Mr. Quiroz says officers told him he had been placed in solitary for his own protection because he is gay. When he was caught driving drunk in 2010, Mr. Quiroz had been living in the United States waiting for legal status from an application that his father, an American citizen, submitted 12 years earlier.
While his legal status was being determined, Mr. Quiroz was not required to leave the country, but his probation officer handed him over to the immigration agency, which sent him into detention in Houston. Against his objections, Mr. Quiroz, like many other gay, lesbian and transgender detainees, was placed in solitary. He was released from detention in March 2011.
In recent years, pressure has increased to limit the use of solitary in other settings. After a Senate hearing last June, the federal Bureau of Prisons said it planned to review its policies and immediately reduce by about 25 percent the number of prisoners in isolation.

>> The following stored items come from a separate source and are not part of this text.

(* ===== verification/ToolHandlers.v ===== *)
(** * The built-in tools ([internal/tools]: memory_cmds.go, reflect_cmds.go, people_cmds.go,
    discover_handler.go, register.go)

    The handlers the agent's model calls, over the interfaces of the stores, and their
    registration. A handler's arguments are a decoded JSON object; its result is the text
    the model reads. *)

From S2P Require Import Prelude Types Db Consolidation Memory MemoryStore Metabolism MemoryTiers.
From S2P Require Import Settings Aegis Registry Awareness Assembly.

(** ** Arguments ([map[string]any] of a decoded JSON object; integers from other callers) *)

Inductive Any :=
  | AString (s : string) | AFloat (x : float64) | ABool (b : bool)
  | AInt (z : Z) | AInt64 (z : Z) | AOther.
Definition ToolArgs : Type := gmap string Any.

(** [None] for the pair with a false [ok]. *)
Definition stringArg (args : ToolArgs) (key : string) : option string :=
  match args !! key with Some (AString s) => Some s | _ => None end.
Definition intArg (args : ToolArgs) (key : string) (def : Z) : Z :=
  match args !! key with
  | Some (AInt n) | Some (AInt64 n) => n
  | Some (AFloat x) => f_to_int x
  | _ => def
  end.
(** [v, ok := stringArg(...); if !ok || v == ""] *)
Definition required (args : ToolArgs) (key : string) : option string :=
  match stringArg args key with Some s => if str_empty s then None else Some s | None => None end.
Definition optional (args : ToolArgs) (key : string) : string := default "" (stringArg args key).

Definition blank_line : string := newline +:+ newline.
Definition bullet : string := "• ".

Section Handlers.
Context {W : Type} `{!Process W}.

(** ** Memory *)

Definition narrative_entry (i : nat) (n : NarrativeSummary) : string :=
  "[" +:+ fmt_d (Z.of_nat i + 1) +:+ "] id=" +:+ ns_ID n +:+ newline +:+ ns_Content n +:+ blank_line.
Definition reflection_entry (i : nat) (r : Reflection) : string :=
  "[" +:+ fmt_d (Z.of_nat i + 1) +:+ "] id=" +:+ rf_ID r +:+ " type=" +:+ rf_Type r +:+
  " visibility=" +:+ rf_Visibility r +:+ newline +:+ rf_Content r +:+ blank_line.
Definition titled {A} (title : string) (entry : nat -> A -> string) (l : list A) : string :=
  match l with [] => "" | _ => title +:+ newline +:+ String.concat "" (imap entry l) end.

Definition memory_search (store : MemoryStore W) (provider : EmbeddingProvider W) (args : ToolArgs)
    : M W string :=
  match required args "query" with
  | None => fail (ENew "memory_search: missing required arg 'query'")
  | Some q =>
      let limit := intArg args "limit" 5 in
      let! vec := wrapM "memory_search: embed query" (Embed q) in
      let! narratives := wrapM "memory_search: search narrative" (SearchNarrative vec limit) in
      let! reflections := wrapM "memory_search: search reflections" (SearchReflections vec limit) in
      ret (match narratives, reflections with
           | [], [] => "no memory results found"
           | _, _ => TrimSpace (titled "=== Narrative Summaries (T3) ===" narrative_entry narratives +:+
                                titled "=== Reflections (T4) ===" reflection_entry reflections)
           end)
  end.

Definition log_line (e : ExperientialLog) : string :=
  "[" +:+ el_ID e +:+ "] source=" +:+ el_ContentSource e +:+ newline +:+ el_Content e +:+ blank_line.

(** [QueryLogs] is the [pkg.T2QueryStore]. *)
Definition memory_recall (QueryLogs : string -> Z -> M W (list ExperientialLog))
    (CurrentSessionID : string) (args : ToolArgs) : M W string :=
  let sessionID := str_or (optional args "session_id") CurrentSessionID in
  let crossSession := match args !! "cross_session" with Some (ABool b) => b | _ => false end in
  if negb (String.eqb sessionID CurrentSessionID) && negb crossSession
  then fail (ENew ("memory_recall: reading session " +:+ fmt_q sessionID +:+
                   " requires cross_session=true (current session is " +:+ fmt_q CurrentSessionID +:+ ")"))
  else
    let! logs := wrapM "memory_recall: query logs" (QueryLogs sessionID (intArg args "limit" 50)) in
    ret (match logs with
         | [] => "no logs found for session " +:+ sessionID
         | _ => TrimSpace ("=== Session " +:+ sessionID +:+ " — " +:+ fmt_d (Z.of_nat (length logs)) +:+
                           " entries ===" +:+ blank_line +:+ String.concat "" (map log_line logs))
         end).

Definition focus_entry (focus reason : string) : SettingsEntry :=
  {| se_Name := "agent_focus"; se_Value := fmt_q focus; se_DefaultValue := ""; se_BoundsMin := "";
     se_BoundsMax := ""; se_Owner := "agent"; se_ConsentRequired := false;
     se_Description := "Agent's stated focus for the next session"; se_LastChanged := time_zero;
     se_ChangedBy := "agent"; se_Reason := reason |}.
Definition focus_set (store : SettingsStore W) (args : ToolArgs) : M W string :=
  match required args "focus" with
  | None => fail (ENew "focus_set: missing required arg 'focus'")
  | Some focus =>
      let! _ := wrapM "focus_set: upsert setting"
                  (ss_UpsertSetting (focus_entry focus (optional args "reason"))) in
      ret ("agent_focus set: " +:+ focus)
  end.
Definition focus_get (store : SettingsStore W) (_ : ToolArgs) : M W string :=
  let! entry := wrapM "focus_get" (ss_GetSetting "agent_focus") in
  ret (match entry with
       | None => "no agent_focus set"
       | Some e => "agent_focus: " +:+ se_Value e
       end).

(** ** Reflection *)

Definition self_examine (llmFn : option (string -> M W string)) (args : ToolArgs) : M W string :=
  match required args "prompt" with
  | None => fail (ENew "self_examine: missing required arg 'prompt'")
  | Some prompt =>
      match llmFn with
      | None => fail (ENew "self_examine: llmFn not configured")
      | Some f =>
          let! content := wrapM "self_examine: LLM call" (f prompt) in
          ret ("Advisor examination (not stored — use write_reflection to preserve insights):" +:+
               blank_line +:+ content)
      end
  end.

(** [newToolID]: a failure of [crypto/rand] panics. *)
Definition newToolID : M W string := let! bs := draw crypto_Read16 in ret (format_uuid bs).

(** The belief the tool attaches: anchored now, without a confidence. *)
Definition tool_belief (now : Z) (emotionalRegister : string) : BeliefMeta :=
  {| bm_BaseConfidence := f_zero; bm_AnchorAt := now; bm_InferenceDistance := 0;
     bm_VerificationState := ""; bm_Source := "self"; bm_EmotionalRegister := emotionalRegister |}.

(** [valid]: the valid types in the order Go visits them. *)
Definition write_reflection (valid : list string) (store : MemoryWriter W)
    (provider : EmbeddingProvider W) (args : ToolArgs) : M W string :=
  match required args "content" with
  | None => fail (ENew "write_reflection: missing required arg 'content'")
  | Some content =>
      let reflType := str_or (optional args "type") "note" in
      let visibility := str_or (optional args "visibility") VisibilityPrivate in
      if negb (one_of reflType validReflectionTypes)
      then fail (ENew ("write_reflection: invalid type " +:+ fmt_q reflType +:+ "; valid: " +:+
                       str_join valid ", "))
      else
        let! vec := wrapM "write_reflection: embed content" (Embed content) in
        let! now := draw time_Now in
        let! i := newToolID in
        let! _ := wrapM "write_reflection: store"
          (mw_InsertReflection
             {| rf_ID := i; rf_Type := reflType; rf_Content := content; rf_Visibility := visibility;
                rf_Belief := Some (tool_belief now (optional args "emotional_register"));
                rf_Embedding := vec |}) in
        ret ("reflection stored (id=" +:+ i +:+ " type=" +:+ reflType +:+ " visibility=" +:+
             visibility +:+ ")")
  end.

(** ** People *)

Definition aliases_text (prefix suffix : string) (p : RelationalProfile) : string :=
  match rp_Aliases p with [] => "" | l => prefix +:+ str_join l ", " +:+ suffix end.
Definition profile_line (p : RelationalProfile) : string :=
  bullet +:+ rp_Name p +:+ " (id=" +:+ rp_ID p +:+ ")" +:+ aliases_text ", aliases: " "" p +:+ newline.

Definition people_list (ListProfiles : M W (list RelationalProfile)) (_ : ToolArgs) : M W string :=
  let! profiles := wrapM "people_list" ListProfiles in
  ret (match profiles with
       | [] => "no relational profiles found"
       | _ => TrimSpace ("=== Relational Profiles (" +:+ fmt_d (Z.of_nat (length profiles)) +:+ ") ===" +:+
                         blank_line +:+ String.concat "" (map profile_line profiles))
       end).
Definition people_show (GetProfile : string -> M W (option RelationalProfile)) (args : ToolArgs)
    : M W string :=
  match required args "name" with
  | None => fail (ENew "people_show: missing required arg 'name'")
  | Some name =>
      let! profile := wrapM "people_show" (GetProfile name) in
      ret (match profile with
           | None => "no profile found for " +:+ fmt_q name
           | Some p =>
               TrimSpace ("=== Profile: " +:+ rp_Name p +:+ " ===" +:+ newline +:+
                          "ID: " +:+ rp_ID p +:+ newline +:+ aliases_text "Aliases: " newline p +:+
                          newline +:+ rp_Content p)
           end)
  end.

Last year the United Nations special rapporteur on torture, Juan Mendez, called for a ban on solitary confinement except in limited situations and singled out the United States for its reliance on the method. He recommended a ban on prolonged solitary confinement, meaning longer than 15 days, because, he said, the sensory deprivation may amount to torture. He also called for a ban against isolation for juveniles and those with mental disabilities.
Early this month, he released a report partly focused on the American government’s use of solitary confinement on detained immigrants. “The United States,” he said in an interview, “is in breach of its obligations under the torture convention.”